The Cochrane Infectious Diseases Group (CIDG), which has its editorial base at LSTM, helps prepare systematic reviews related to the diagnosis and treatment of tuberculosis. Ahead of World TB Day, this week welcomes the publication of a Special Collection on the Cochrane Library that tracks the development of exciting new diagnostic tests for tuberculosis and provides a narrative over the last 10 years of how systematic reviews, many of them Cochrane Reviews, have helped informed investment in diagnostics in low- and middle-income countries. The CIDG has also published a Cochrane Review - on linezolid, a drug that has been allocated an increasingly prominent role in the treatment of drug-resistant tuberculosis, underlining the difficulties facing patients with drug-resistant disease; in that potential benefits in cure rates must be balanced against the downside of considerable side effects.
Special Collection on diagnosing tuberculosis
New ways of testing whether people have tuberculosis have revolutionized detection and treatment. In 2010, the World Health Organization (WHO) recommended the use of a diagnostic test called Xpert®, and since then this test has been evaluated in different populations and settings, and new products have come on to the market. This Special Collection provides a description of the key reviews and global guidelines associated with each developed by the WHO. The collection covers tests for early detection of the disease, tests for drug resistance, tests in people with HIV, tests in children, and tests for latent tuberculosis infection.
Karen Steingart, honorary researcher at the LSTM, said, “Accessible diagnostics are critical for ensuring that people are started on appropriate treatment. Based on the evidence, WHO-recommended rapid tests should be replacing microscopy as the initial diagnostic test for tuberculosis.”

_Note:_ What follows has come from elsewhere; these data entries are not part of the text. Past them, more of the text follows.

(** * BOT.py: the career guidance chatbot, embedded and verified

    The program is a Streamlit script.  Every interaction re-runs the
    script from the top: [load_dotenv()] at module level, then [main()].
    The embedding keeps the Python shape of the program:

    - [st.session_state] is one dictionary from string keys to values; it
      holds the visible transcript (a list of role/content dictionaries
      under the key "messages") and the LangChain chat histories (one
      [ChatMessageHistory] object per session id);
    - [os.environ] is a dictionary from names to strings;
    - everything the user can observe ([st.title], [st.error],
      [st.chat_message], ...) and every request made to the hosted model
      is recorded, in order, in an event log;
    - Python exceptions are results [Raise e]; the state reached when the
      exception was raised is kept, as in Python. *)

From Stdlib Require Import Ascii String List.
From stdpp Require Import gmap strings list fin_maps.
Import ListNotations.
Local Open Scope string_scope.
Local Open Scope list_scope.
Set Warnings "-register-all".

(** ** Characters that cannot be typed inside a literal *)

Definition nl : string := String (ascii_of_nat 10) EmptyString.
Definition dq : string := String (ascii_of_nat 34) EmptyString.

(** ** Knowledge table (BOT.py, lines 15-33) *)

(** The inner dictionaries all have the three keys "careers", "skills"
    and "resources", in this order. *)
Record KnowledgeEntry := {
  careers : list string;
  skills : list string;
  resources : list string
}.

(** A Python dict literal keeps insertion order, and [json.dumps] prints
    the entries in that order: the table is an association list. *)
Definition load_career_data : list (string * KnowledgeEntry) :=
  [ ("Computer Science",
     {| careers := ["Software Engineer"; "Data Scientist"; "Cybersecurity Analyst"];
        skills := ["Python"; "Java"; "Data Analysis"; "Cybersecurity"];
        resources := ["Coursera"; "LeetCode"; "TryHackMe"] |});
    ("Business",
     {| careers := ["Marketing Manager"; "Financial Analyst"; "Entrepreneur"];
        skills := ["Marketing"; "Finance"; "Leadership"];
        resources := ["LinkedIn Learning"; "Coursera"; "Harvard Business Review"] |});
    ("Biology",
     {| careers := ["Biomedical Researcher"; "Environmental Scientist"; "Pharmacist"];
        skills := ["Research"; "Lab Techniques"; "Data Analysis"];
        resources := ["PubMed"; "Khan Academy"; "Nature Journal"] |}) ].

(** [career_data[M]]: the first binding of a key. *)
Fixpoint dict_get {V : Type} (k : string) (d : list (string * V)) : option V :=
  match d with
  | [] => None
  | (k', v) :: d' => if String.eqb k k' then Some v else dict_get k d'
  end.

Definition dict_keys {V : Type} (d : list (string * V)) : list string :=
  map fst d.

(** ** [json.dumps(career_data, indent=2)] (BOT.py, line 58) *)

Module Json.

Inductive value :=
| JString (s : string)
| JArray (items : list value)
| JObject (members : list (string * value)).

Definition hex_digit (n : nat) : ascii :=
  match n with
  | 0 => "0" | 1 => "1" | 2 => "2" | 3 => "3" | 4 => "4" | 5 => "5"
  | 6 => "6" | 7 => "7" | 8 => "8" | 9 => "9" | 10 => "a" | 11 => "b"
  | 12 => "c" | 13 => "d" | 14 => "e" | _ => "f"
  end%char.

(** [ensure_ascii=True]: the quote and the backslash are escaped, the
    usual control characters get their short form, and every other code
    point outside the range from the space to the tilde is written
    [\u00XX] (a character of a Rocq string is a code point below 256). *)
Definition escape_char (c : ascii) : string :=
  let n := nat_of_ascii c in
  if Nat.eqb n 34 then "\" +:+ dq
  else if Nat.eqb n 92 then "\\"
  else if Nat.eqb n 10 then "\n"
  else if Nat.eqb n 13 then "\r"
  else if Nat.eqb n 9 then "\t"
  else if Nat.eqb n 8 then "\b"
  else if Nat.eqb n 12 then "\f"
  else if (Nat.leb 32 n && Nat.leb n 126)%bool then String c EmptyString
  else "\u00" +:+ String (hex_digit (n / 16)) (String (hex_digit (n mod 16)) EmptyString).

Fixpoint escape (s : string) : string :=
  match s with
  | EmptyString => EmptyString
  | String c s' => escape_char c +:+ escape s'
  end.

Definition encode_string (s : string) : string := dq +:+ escape s +:+ dq.

Fixpoint spaces (n : nat) : string :=
  match n with
  | 0 => EmptyString
  | S n' => " " +:+ spaces n'
  end.

Fixpoint join (sep : string) (l : list string) : string :=
  match l with
  | [] => EmptyString
  | [x] => x
  | x :: l' => x +:+ sep +:+ join sep l'
  end.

Steingart K, Gilpin C, Kohli M, Garner P. Cochrane Special Collections. Diagnosing tuberculosis. Cochrane Database of Systematic Reviews 2019, Issue 3. DOI:SC000034
Tuberculosis drug resistance is a worldwide problem, and linezolid is a drug that may help people with multi-drug resistant disease. The problem is that we still lack high quality information on this form of the disease. All of the drugs have side-effects, which makes it difficult for patients to take them and means that the drugs are more likely to be harmful. Clinicians and patients need fair and independent summaries of the balance between the benefits and harms of these drugs.

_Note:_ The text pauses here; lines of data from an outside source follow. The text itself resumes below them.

(** X26. Disconnecting undoes connecting: after a connection that was
    not yet registered for a pair is connected to it and disconnected
    again, every scoped list and the global list are as before, and
    when the entity type had no connections the entries created for it
    are pruned, so that the whole registry is as before; the same holds
    for a global connection. *)
Theorem disconnect_undoes_connect (self : ConnectionManager.t)
    (ws : ConnectionManager.connection) :
  (~ In ws (ConnectionManager.global_connections self) ->
   ConnectionManager.disconnect
     (ConnectionManager.connect self ws None None) ws None None = self)
  /\ (forall t i : string,
        t <> "" -> i <> "" ->
        ~ In ws (ConnectionManager.scoped self t i) ->
        let self' :=
          ConnectionManager.disconnect
            (ConnectionManager.connect self ws (Some t) (Some i))
            ws (Some t) (Some i) in
        (forall t' i' : string,
           ConnectionManager.scoped self' t' i'
           = ConnectionManager.scoped self t' i')
        /\ ConnectionManager.global_connections self'
           = ConnectionManager.global_connections self
        /\ (assoc_get String.eqb (ConnectionManager.active_connections self) t
            = None -> self' = self)).
Proof.
  split.
  - intro N. unfold ConnectionManager.disconnect, ConnectionManager.connect.
    cbn [ConnectionManager.given ConnectionManager.global_connections
         ConnectionManager.active_connections].
    rewrite discard_app_last by exact N. now destruct self.
  - intros t i Nt Ni N self'.
    set (m := ConnectionManager.by_type self t).
    set (l := ConnectionManager.scoped self t i).
    assert (E : self'
                = {| ConnectionManager.active_connections :=
                       match match l with
                             | [] => assoc_del String.eqb
                                       (assoc_set String.eqb m i (l ++ [ws])) i
                             | _ :: _ =>
                                 assoc_set String.eqb
                                   (assoc_set String.eqb m i (l ++ [ws])) i l
                             end with
                       | [] =>
                           assoc_del String.eqb
                             (assoc_set String.eqb
                                (ConnectionManager.active_connections self) t
                                (assoc_set String.eqb m i (l ++ [ws]))) t
                       | _ :: _ =>
                           assoc_set String.eqb
                             (assoc_set String.eqb
                                (ConnectionManager.active_connections self) t
                                (assoc_set String.eqb m i (l ++ [ws]))) t
                             match l with
                             | [] => assoc_del String.eqb
                                       (assoc_set String.eqb m i (l ++ [ws])) i
                             | _ :: _ =>
                                 assoc_set String.eqb
                                   (assoc_set String.eqb m i (l ++ [ws])) i l
                             end
                       end;
                     ConnectionManager.global_connections :=
                       ConnectionManager.global_connections self |}).
    { unfold self'. rewrite (connect_scoped_shape self ws t i Nt Ni).
      fold m. fold l.
      erewrite (disconnect_last_scoped _ ws t i
                  (assoc_set String.eqb m i (l ++ [ws])) l Nt Ni);
        [reflexivity | simpl; apply str_get_set_same
         | apply str_get_set_same | exact N]. }
    rewrite E. clear E self'.
    set (m2 := match l with
               | [] => assoc_del String.eqb
                         (assoc_set String.eqb m i (l ++ [ws])) i
               | _ :: _ =>
                   assoc_set String.eqb
                     (assoc_set String.eqb m i (l ++ [ws])) i l
               end).
    assert (M : forall i',
               match assoc_get String.eqb m2 i' with
               | Some x => x | None => []
               end
               = ConnectionManager.scoped self t i').
    { intro i'. unfold m2. destruct (String.eqb i i') eqn:Ei.
      - apply String.eqb_eq in Ei; subst i'. fold l.
        destruct l; [now rewrite str_get_del_same|].
        now rewrite str_get_set_same.
      - apply String.eqb_neq in Ei.
        assert (Ei' : i' <> i) by congruence.
        unfold ConnectionManager.scoped. fold m.
        destruct l; [rewrite str_get_del_other by exact Ei'|
                     rewrite str_get_set_other by exact Ei'];
          now rewrite str_get_set_other by exact Ei'. }
    split; [|split].
    + intros t' i'. destruct m2 eqn:Em.
      * rewrite scoped_without.
        destruct (String.eqb t t') eqn:Et.
        -- apply String.eqb_eq in Et; subst t'. now rewrite <- (M i').
        -- rewrite scoped_with, Et. reflexivity.
      * rewrite str_set_set, scoped_with.
        destruct (String.eqb t t') eqn:Et; [|reflexivity].
        apply String.eqb_eq in Et; subst t'. now rewrite <- (M i').
    + destruct m2; reflexivity.
    + intro Absent.
      assert (Em : m = []).
      { unfold m, ConnectionManager.by_type. now rewrite Absent. }
      assert (El : l = []).
      { unfold l, ConnectionManager.scoped. fold m. now rewrite Em. }
      unfold m2. rewrite El, Em. simpl. rewrite String.eqb_refl. simpl.
      rewrite str_set_new_then_del by exact Absent. now destruct self.
Qed.


Section BroadcastGlobalFacts.
Context `{ConnectionManager.Transport}.

(** X29. A global broadcast attempts one send to each global
    connection, in registration order, and to no other: a connection
    that is only scoped to an entity gets nothing from it. *)
Theorem broadcast_global_recipients (self : ConnectionManager.t)
    (message : value) (text : string) (sent : list ConnectionManager.send) :
  ConnectionManager.json_dumps
    (ConnectionManager.make_json_serializable message) = Ok text ->
  exists self' : ConnectionManager.t,
    ConnectionManager.broadcast_global self message sent
    = Ok (self',
          sent ++ map (fun c => (c, text))
                    (ConnectionManager.global_connections self)).
Proof.
  intro J. unfold ConnectionManager.broadcast_global,
    ConnectionManager._send_to_connections.
  rewrite J. cbn [rbind]. rewrite send_loop_sent. eauto.
Qed.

Bhagteshwar Singh and his colleagues summarised the evidence from published studies in this recent Cochrane Review. Whilst there are already several reviews in existence, this Cochrane Review was conducted independently to try and summarise the potential advantages in terms of cure, and the associated side effects.
The review authors’ data were limited, with 104 participants recruited in two trials. One trial reported a higher rate of cure and lower risk of treatment failure when linezolid was added to conventional treatment, though the review authors had very low certainty in the reported benefit. The other suggested that linezolid causes faster clearance of tuberculosis bacteria from sputum. Harmful effects were common, with about one-fifth of people across 11 other studies having to discontinue linezolid. Reporting of safety and tolerability by studies was poor, preventing a meaningful summary of these important outcomes.
The review helps illustrate the difficulties facing patients with drug-resistant disease, and the limited research in evaluating these new drugs, especially in lower income countries.
Dr Singh noted, “This is now one of WHO’s core drugs to treat drug-resistant tuberculosis, but we need to be aware of the limited data available, especially on its toxicity. This review helps to highlight the gaps in our knowledge, equip clinicians for informed discussions with patients, and provide policy-makers with an overview for difficult decisions”.
Singh B, Cocker D, Ryan H, Sloan DJ. Linezolid for drug‐resistant pulmonary tuberculosis. Cochrane Database of Systematic Reviews 2019, Issue 3. Art. No.: CD012836. DOI:10.1002/14651858.CD012836.pub2.
The Cochrane Infectious Diseases Group (CIDG) has its editorial base at LSTM, has been in operation since 1994, and consists of over 600 authors from 52 countries. It is supported by UK aid from the UK Government for the benefit of low- and middle-income countries (project number 300342-104).